Combining Sequential Streams with Node.js and Express

Asynchronously streaming bytes of data was perhaps the single most important feature of Node.js when it launched in 2009. Node provided a brilliant API that allowed developers to stream bytes through a pipeline of operations and never block the main thread. Streams back everything from http requests and responses, to child processes and a lot more.

The primary benefit of streams is they remove the need to buffer large amounts of data in memory and then perform operations once that data is fully available. With streams you can effeciently operate on data in small chunks and push it through a pipeline where you're only ever consuming a small fraction of the total data in your currently running process. For example, let's say you wanted to build a basic proxy server in Node.js for large video files. When a request comes in for a particular file, you do not want the process to download the entire video into memory and then begin returning the video file to the client. Instead, its much more effecient to download the file in small chunks and send those chunks to the client as soon as they are received by the Node.js process. Once the chunks are written to the client Node can evict them from memory allowing us to handle many concurrent streams of data at once.
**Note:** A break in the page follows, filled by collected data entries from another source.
(** * List view drag-and-drop: tree mutation, position registry, targeting

    A shallow embedding of
    [packages/block-editor/src/components/list-view/index.js]:
    the three tree rewriting functions, [findFirstValidSibling], the
    drag tick [moveItem] and the commit step [dropItem].

    Modelling conventions.
    - A block of the client-id tree is a record with its [clientId], its
      two transient drop flags and its ordered [innerBlocks].
    - JavaScript numbers delivered by the gesture library (translate,
      velocity) are exact rationals [Q]; list positions are integers [Z].
    - The position registry, a JS object keyed by list position, is a
      [gmap Z position].
    - Where object identity matters (in-place assignment to a field of a
      block) blocks live in an explicit store, see [Module Store]. *)

From Stdlib Require Import QArith Qabs Qround.
From stdpp Require Import base gmap strings list fin_maps.

Set Warnings "-register-all".
Open Scope Z_scope.

(** The empty JS string ['']. *)
Definition empty_string : string := EmptyString.

(** ** Blocks and trees *)

Inductive block : Type :=
  Block {
    clientId : string;
    dropContainer : bool;
    dropSibling : bool;
    innerBlocks : list block
  }.

(** [{ ...block, innerBlocks }] *)
Definition with_innerBlocks (b : block) (inner : list block) : block :=
  Block (clientId b) (dropContainer b) (dropSibling b) inner.

(** [{ ...block }] : a shallow copy has the same fields. *)
Definition spread (b : block) : block :=
  Block (clientId b) (dropContainer b) (dropSibling b) (innerBlocks b).

(** [childTargetId !== '' ? childTargetId : targetId] *)
Definition nonempty_or (child current : string) : string :=
  if String.eqb child empty_string then current else child.

(** ** removeItemFromTree *)

Record removed := Removed { r_newTree : list block; removeParentId : string }.

(** The [for] loop of [removeItemFromTree], with the recursive call on
    [block.innerBlocks] abstracted as [rec]. [newTree] and
    [removeParentId] are the two loop-carried variables. *)
Definition remove_loop (rec : block -> removed) (id parentId : string)
  : list block -> list block -> string -> removed :=
  fix loop (tree newTree : list block) (rpid : string) : removed :=
    match tree with
    | [] => Removed newTree rpid
    | b :: rest =>
        if negb (String.eqb (clientId b) id) then
          if (0 <? Z.of_nat (length (innerBlocks b))) then
            let r := rec b in
            loop rest
                 (newTree ++ [with_innerBlocks b (r_newTree r)])
                 (nonempty_or (removeParentId r) rpid)
          else
            loop rest (newTree ++ [spread b]) rpid
        else
          loop rest newTree parentId
    end.

(** [removeItemFromTree( block.innerBlocks, id, block.clientId )] *)
Fixpoint remove_inner (id : string) (b : block) {struct b} : removed :=
  remove_loop (remove_inner id) id (clientId b) (innerBlocks b) [] empty_string.
(** C10: none of [createRequest], [runScheduler], [getResources] looks at the
    HTTP status: each settles to what [json()] of the response settles to
    (the parsed body, or the parse error), and replacing the status of every
    response by any other status changes nothing. *)
Theorem C10_status_never_inspected :
  forall (network : Api.request -> outcome Api.response) (data alg : value) (st : Z),
    Api.settled (Api.createRequest network data)
      = bind (network (Api.createRequest_call data)) Api.json
    /\ Api.settled (Api.runScheduler network alg)
      = bind (network (Api.runScheduler_call alg)) Api.json
    /\ Api.settled (Api.getResources network)
      = bind (network Api.getResources_call) Api.json
    /\ Api.settled (Api.createRequest (with_status st network) data)
      = Api.settled (Api.createRequest network data)
    /\ Api.settled (Api.runScheduler (with_status st network) alg)
      = Api.settled (Api.runScheduler network alg)
    /\ Api.settled (Api.getResources (with_status st network))
      = Api.settled (Api.getResources network).
Proof.
  intros network data alg st.
  unfold Api.createRequest, Api.runScheduler, Api.getResources.
  rewrite !settled_fetch_json, !bind_with_status.
  repeat split; reflexivity.
Qed.
(* ===== verification/Prelude.v ===== *)
(** * SciRust Hub: a verification development

    SciRust Hub is a control plane for computational components: it registers
    immutable component manifests, stores artifacts by content, queues and
    executes runs of a component's capabilities, schedules workflows of runs,
    and tracks agent tasks.  This library models its Rust code: the pure core
    (src/crates/hub-core), the executors and the worker (hub-executor,
    hub-protocol), the durable store (hub-store-sqlite), the HTTP API
    (hub-api), the MCP bridge (hub-mcp) and the applications (src/apps).  File names below are relative to the src/
    directory of the crate named with them.

    ** The program's parts, the files that model them and their interfaces

    Foundations.
    - [Prelude]: results and early returns, actions (state plus result), the
      [steps] and [triple] rules for them, iteration order of [BTreeMap]s,
      fixed-width arithmetic.  [Text]: Rust strings as UTF-8 bytes.  [Lines]:
      what the executors use to read the output of other programs.
    - [Core]: id.rs, error.rs, limits.rs and the state enums of run.rs,
      workflow.rs and task_lifecycle.rs.
    - [Dag]: dag.rs.  [Version]: version.rs.  [Digest]: digest.rs.
    - [Machine]: the file system, clock and UUIDs the crate calls (clock.rs,
      [std::fs]).  [Blobs]: [FileSystemArtifactStore] of memory.rs on it.

    Records and their rules (hub-core).
    - [Component]: capability.rs, component.rs, artifact.rs.  [Run]: run.rs.
      [Workflow]: workflow.rs, on [Dag].  [Task]: task.rs.
      [TaskLifecycle]: task_lifecycle.rs.
    - [Publication]: publication.rs: the fence authority as a class with
      laws, and the in-memory implementation that satisfies them.
    - [Event]: event.rs.  [Memory]: the in-memory repositories of memory.rs.
      [Ports]: the repository traits of store.rs as a class with laws
      ([RepositoriesLaws]); the in-memory store is an instance.
    - [Exec]: exec.rs, the executor port.  [Scicapsule]: scicapsule.rs.
      [RemoteOps]: remoteops_qualification.rs, remoteops_host_snapshot.rs.

    The orchestrator (orchestrator.rs), proved against the interfaces
    [RepositoriesLaws] and [PublicationFenceLaws], not against one store.
    - [Hub]: its state.  [Submit]: registration, discovery, ingestion,
      submission of runs and workflows, [cancel_run], [build_request].
    - [Execute]: [execute_run] from the claim to the terminal record.
    - [Attempts]: the attempt ledger, input resolution, [cancel_workflow],
      both recoveries after a restart, [reproduce_run].
    - [Threads]: threads of atomic actions, executions under interference,
      rely-guarantee rules.  [Worker]: [execute_parallel_step] as such a
      thread.  [Guarantee]: what each worker action leaves alone.
    - [Schedule]: the scheduler loop of [execute_workflow_inner] as steps.
    - [System]: scheduler, workers and other callers together.
    - [Reads]: the accessors that only read, and the ports they use
      ([Listings], [LifecycleEventRepository]).

    Execution (hub-executor, hub-protocol).
    - [Supervise]: execution_guard.rs, on a kernel that is a parameter
      ([ProcessHost]).  [Process]: lib.rs, [ProcessExecutor] on it.
    - [Capacity]: local_capacity.rs, the slots shared by concurrent callers.
    - [Distributed]: distributed.rs.  [Transport]: the files that travel with
      a lease.  [Lease] and [WorkerHost]: worker.rs, the lease book and the
      service on which handlers and leases interleave.  [Remote]: remote.rs
      against any network ([HttpClient]).  [RemoteWorker]: both ends
      together.  [Pool]: pool.rs.
    - [GvisorPolicy]: the requests, the evidence, the descriptor and the
      quotas of gvisor.rs and gvisor_workspace_quota.rs.  [Gvisor]:
      execution and reconciliation of gvisor.rs with gvisor_journal.rs, over
      the guarded commands of [Supervise] and the journal of
      [SandboxAttempt].
    - [Checkout] and [Materialize]: workspace.rs.

    The durable store (hub-store-sqlite).
    - [Sql]: tables, queries and transactions whose statements may fail.
      [SqliteStore]: lib.rs.  [SandboxAttempt]: sandbox_attempt.rs.
      [SqlitePublication]: publication.rs.  [SqliteMigrations]: the schema.
    - [SqlitePorts] and [SqliteReads] discharge the laws of [Ports] and
      [Reads], so that what is proved of the orchestrator and the API against
      those interfaces holds on the database.  [SqliteRefine],
      [SqliteMemory], [SqliteAnswers]: it refines the in-memory store.
      [SqliteHistory]: all its operations in any order.

    Transports.
    - [Wire]: hub-protocol/lib.rs.  [Auth]: hub-api/auth.rs.  [Metrics]:
      hub-api/metrics.rs.  [Api]: hub-api/lib.rs, the routes, the middleware
      and a handler per endpoint.  [ApiSafety] and [ApiFlows]: theorems on
      it.  [ApiExamples]: a concrete server.
    - [Mcp]: hub-mcp/lib.rs and main.rs, over any way to fetch JSON.
      [McpHub]: its HTTP client, answered by the router of [Api].
    - [Daemon]: scirust-hubd/main.rs up to the point where it serves.
      [WorkerApp]: scirust-hub-worker/main.rs, start and shutdown.  [Cli]:
      scirust-hub/main.rs, its requests answered by the router of [Api].

    ** How state and operations correspond

    A record or enum of the source is a record or inductive of the same name,
    with a prefix on its fields.  A [BTreeMap] is a [gmap] iterated in key
    order, a [BTreeSet] a [gset] likewise.  A method that changes [self] is a
    function to the new state and its result; what was written before an error
    stays written.  [?] is the bind of [result].  A fallible loop is
    structural recursion with the same early exits.  A message built with
    [format!] keeps its template text, except where the text is compared
    or sent on (the failure texts of a run, the metrics page, the arguments
    of Docker and git, paths and URLs), which is built.  [u64] arithmetic
    that may overflow is checked or saturating as in the source.

    External code is a parameter: SHA-256 ([Sha256Lib]), serde_json
    ([JsonLib], [ManifestJson], [WorkspaceJson], [SerdeJson], [ValueJson] and
    one class per document), uuid ([UuidLib], [UuidText]), axum
    ([WebFramework]), ureq ([HttpClient], [UrlClient]), git
    ([WorkspaceHost]), Docker ([ControllerHost]) and the executor backend
    ([Executor]).  What the outside decides -- faults of system calls, how
    reads are cut, times, UUIDs, when processes write, fork and exit -- is a
    function of a tick of the machine, or of the history of what was asked,
    so a theorem for all environments covers every pattern of faults.  Laws
    of a parameter are separate classes ([Sha256Laws] and the like) that only
    the theorems that need them assume; each is satisfied by a concrete
    instance in the witnesses.

    ** What the theorems show

    - Graph ([Dag], [Workflow]): reachability is decided and terminates, an
      edge is accepted exactly when it keeps the graph acyclic, the order is
      the least topological one, and validation accepts exactly the
      well-formed workflows.
    - Records ([Run], [TaskLifecycle], [Task]): every sequence of calls keeps
      the record well-formed, a new snapshot is accepted exactly if it
      continues the old one, admission to a sandbox is exact, and the
      workspace evidence binds to its content.
    - Storage ([Digest], [Blobs], [Memory], [Event], [Publication], [Ports]):
      hashing separates domains, blobs survive every fault pattern and verified
      reads return exact content, the registry is immutable, the chronology of
      a run is its history, polling misses no event, cancellation intent is
      never lost, and a superseded attempt never publishes.
    - Requests ([Submit], [Component]): outputs stay inside the working
      directory, submission admits against an exact registered identity, and
      the request built is the declared one with its placeholders resolved.
    - Runs ([Execute], [Attempts]): [execute_run] finishes the record exactly
      as the executor's report says or leaves it where a failure found it,
      reproduction re-submits the exact identity, cancellation and the two
      recoveries stop every run they should and touch nothing else.
    - Workflows ([Worker], [System]): a worker publishes exactly what its
      successful attempt produced; in every interleaving of the scheduler, its
      workers and other callers the order of dependencies, the concurrency
      limit and the data flow are kept; execution never gets stuck and
      terminates without fairness; Succeeded means that every step published
      the outputs of a run on the outputs of its dependencies.  The
      interference assumed is discharged: by [worker_guarantee] for the
      workers, and by [concurrent_calls_external] for the Hub's other calls.
    - Database: committed operations do what the in-memory store does and
      failed ones nothing, over whole histories in which no record changes
      its creation time; publication needs the
      current fence, a live workflow and stored outputs; the journal of
      sandboxes never gives a task or a workspace away twice; migrations run
      once; listings and event pages answer as in memory.
    - Processes: an outcome is only reported when the child is reaped, its
      group is empty and the captures are exact; every execution returns, and
      a failure says truly which call failed or what was still there after
      its second of grace.
    - Workers: an attempt is executed at most once and its result is the
      executor's; a remote execution is the local one on the worker; files
      stay inside the work directory; the client returns once the lease it was
      given has expired or its token is cancelled, if not before.
    - gVisor: admission only on evidence for the very commit and exactly what
      is enforced; at each Docker call the journal names the container, and a
      receipt means that it is gone; reconciliation only looks.
    - Workspaces: the digest identifies the files of a checkout up to
      collisions of SHA-256 and does not depend on the order of the listing;
      a materialized workspace is the requested commits, clean, or nothing.
    - API: which requests may change what, exact access decisions, errors in
      envelopes, bounded binary answers, uploads that come back, complete
      polling.
    - Bridge, documents and daemon: an MCP session sends the hub only GETs of
      its catalogue and changes nothing there, and its replies match its
      requests; an imported qualification is
      not stretched; worker credentials are exact; an open control plane is
      never served to the network, and both recoveries precede serving.
    - Worker application and client: a shutdown ends within its grace period,
      admits nothing new, and is quiet for good when it says so; commands
      that read change nothing, and a run that is waited for is the run that
      was submitted.

    ** Bounds and fuel

    [Dag]'s search has fuel one more than the number of edges plus nodes it
    can push, proved enough ([dag_reachable_decides]).  [attempt_loop] has
    the policy's [max_attempts] as fuel; its last case is never reached, which
    [step_publication_exact] proves.  The loop over a file's reads is bounded
    by the reads delivered.  The scheduler is a relation, not a function with
    fuel: it takes at most [8 * steps + 3] steps.  [drive] runs one execution
    for the concrete examples only.  The loops of [Supervise] and [Process]
    are bounded by [CONFIRM_TURNS] and [execution_turns], enough whatever the
    kernel does ([process_execution_terminates]).  The walk over a directory
    has the depth of the tree ([tree_fuel]), [poll_loop] of [Remote] has fuel
    that is enough for every session that is over at some time
    ([remote_execute_terminates]; for others no fuel is enough,
    [remote_polls_for_ever]), [drain_loop] one look per 25 ms of the
    grace period ([worker_shutdown_orderly]), [http_poll] one more than the number of
    events ([http_poll_complete]), [replace_str] the length of the text.

    ** Modelling decisions and limits

    - A worker's action is one critical section or one call on the Hub;
      [execute_run] is one action, because it holds the claim on its run and
      what others change meanwhile only reaches it through its token and the
      executor, which may answer anything anyway.  A scheduler step is one
      piece of the loop body.  The workflow record is one lock.
    - [cancel_run] of a run that is not executing and [put] of the in-memory
      store are one action, although the source holds no lock, or several one
      after the other, between their reads and writes.  What holds of the
      Hub's calls and of workflows is therefore said of runs that nobody
      claims during a [cancel_run] of them; [cancel_run_read] and
      [cancel_run_store] are its two pieces, and
      [cancellation_overwrites_success] shows what a claim in between does.
    - UUIDs do not collide: the transitions of a workflow execution assume
      that the UUIDs still to be drawn name no stored run ([uuids_fresh]),
      those of the worker service that they name no lease
      ([lease_ids_fresh]).
    - Poisoned locks are left out: no thread panics while holding one.  The
      wait of a retry is a number of polls that the environment decides.
    - An SQL statement is the function on the tables that its text says;
      statements inside transactions may fail, standalone queries do not.
      The fences are a store of their own next to the repositories in the
      orchestrator, also where SQLite serves both.
    - Handlers of the API run one after the other, except that a download
      is two steps, between which its handler may be dropped; an offloaded call that panics is its [JoinError].
      [execute_workflow] is a parameter of the API: one call of it is an
      execution of [System].
    - [ProcessHostLaws]: an empty process group stays empty and a closed pipe
      keeps what was written; nothing else is assumed of processes.
      [ControllerLaws]: other controllers act on the journal by its
      operations, and a successful, empty [container ls] for an identifier
      means that the daemon does not hold that container.
    - Before each request of the command-line client other clients do to the
      daemon what they like ([Cli.others]).
    - The clocks are [u64]s: that of the Hub is cut, those of the worker and
      of its client saturate.  A cancellation token is a function of the tick.

    ** Not modelled

    - The main function of the gVisor command (bin/scirust-hub-gvisor.rs),
      which calls one of the operations of [Gvisor] and prints the answer,
      the texts the client prints for human readers, and the adapter scripts.
    - tracing, argument parsing, TLS handshakes, listeners and signals;
      [Debug] and [Display] texts that nothing reads back.
    - The derivations of serde, except for what a document's parser accepts
      as a parameter: bodies travel as the values they decode to. *)

From stdpp Require Import base gmap strings list sorting fin_maps pretty.
From stdpp Require Import options.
In order to implement this http proxy server lets start by building a basic async http request function that returns a stream:

const https = require('https')

function fetch(src, options = {}) {
  return new Promise((resolve, reject) => {
    const url = new URL(src)
    const options = {
      hostname: url.hostname,
      port: 443,
      path: url.pathname,
      method: 'GET',
      ...options
    }
    const req = https.request(options, (res) => {
      if (res.statusCode >= 300) {
        const error = new Error(res.statusMessage || 'Invalid file')
        reject(error)
        return
      }
      resolve({
        res,
        url: url.href,
        headers: res.headers
      })
    })
    req.end()
  })
}

It might not be immediately obvious, but the resolved `res` is a Node.js Readable Stream

Next lets create a small express app that accepts all traffic and proxies to a pre-defined origin:

const express = require('express')
const app = express()
const origin = 'https://example.com'

app.get('/*', async (req, res) => {
    const proxy = await fetch(`${origin}${req.path}`)
    res.writeHead(proxy.res.statusCode)
    proxy.res.pipe(res)
})

app.listen(process.env.PORT)

For a code-complete proxy we should also set the same response headers

Here's a breakdown of what this proxy route is doing:

Issue a request to the defined origin + request path
Write the same status code to our response
Pipe the response from the fetch request to the current response stream

At this point we can efficiently stream a single file from an origin, through our Node.js proxy, and back to the client. To make things more interesting, let's say we are a video provider that is required to insert ads into the middle of our video streams. In order to accommodate this, the video team saves our video files in chunks, split up depending on where we want to insert ads. For example, lets say we have a video file that is 1 hour long, and we want to insert an ad at 20 min, and 40 min into the video. Our video team would save 3 files:

https://cdn.com/video_0_20.mp4
https://cdn.com/video_20_40.mp4
https://cdn.com/video_40_60.mp4

In addition to this, our advertising team has provided us urls for video ads:

https://cdn.com/ad_1.mp4
https://cdn.com/ad_2.mp4

Our job is to combine these 5 files into a single video stream. Of course we could have our video team manually edit these files together and store them as one file, but lets use our knowledge of Node.js streams and combine these files on the fly.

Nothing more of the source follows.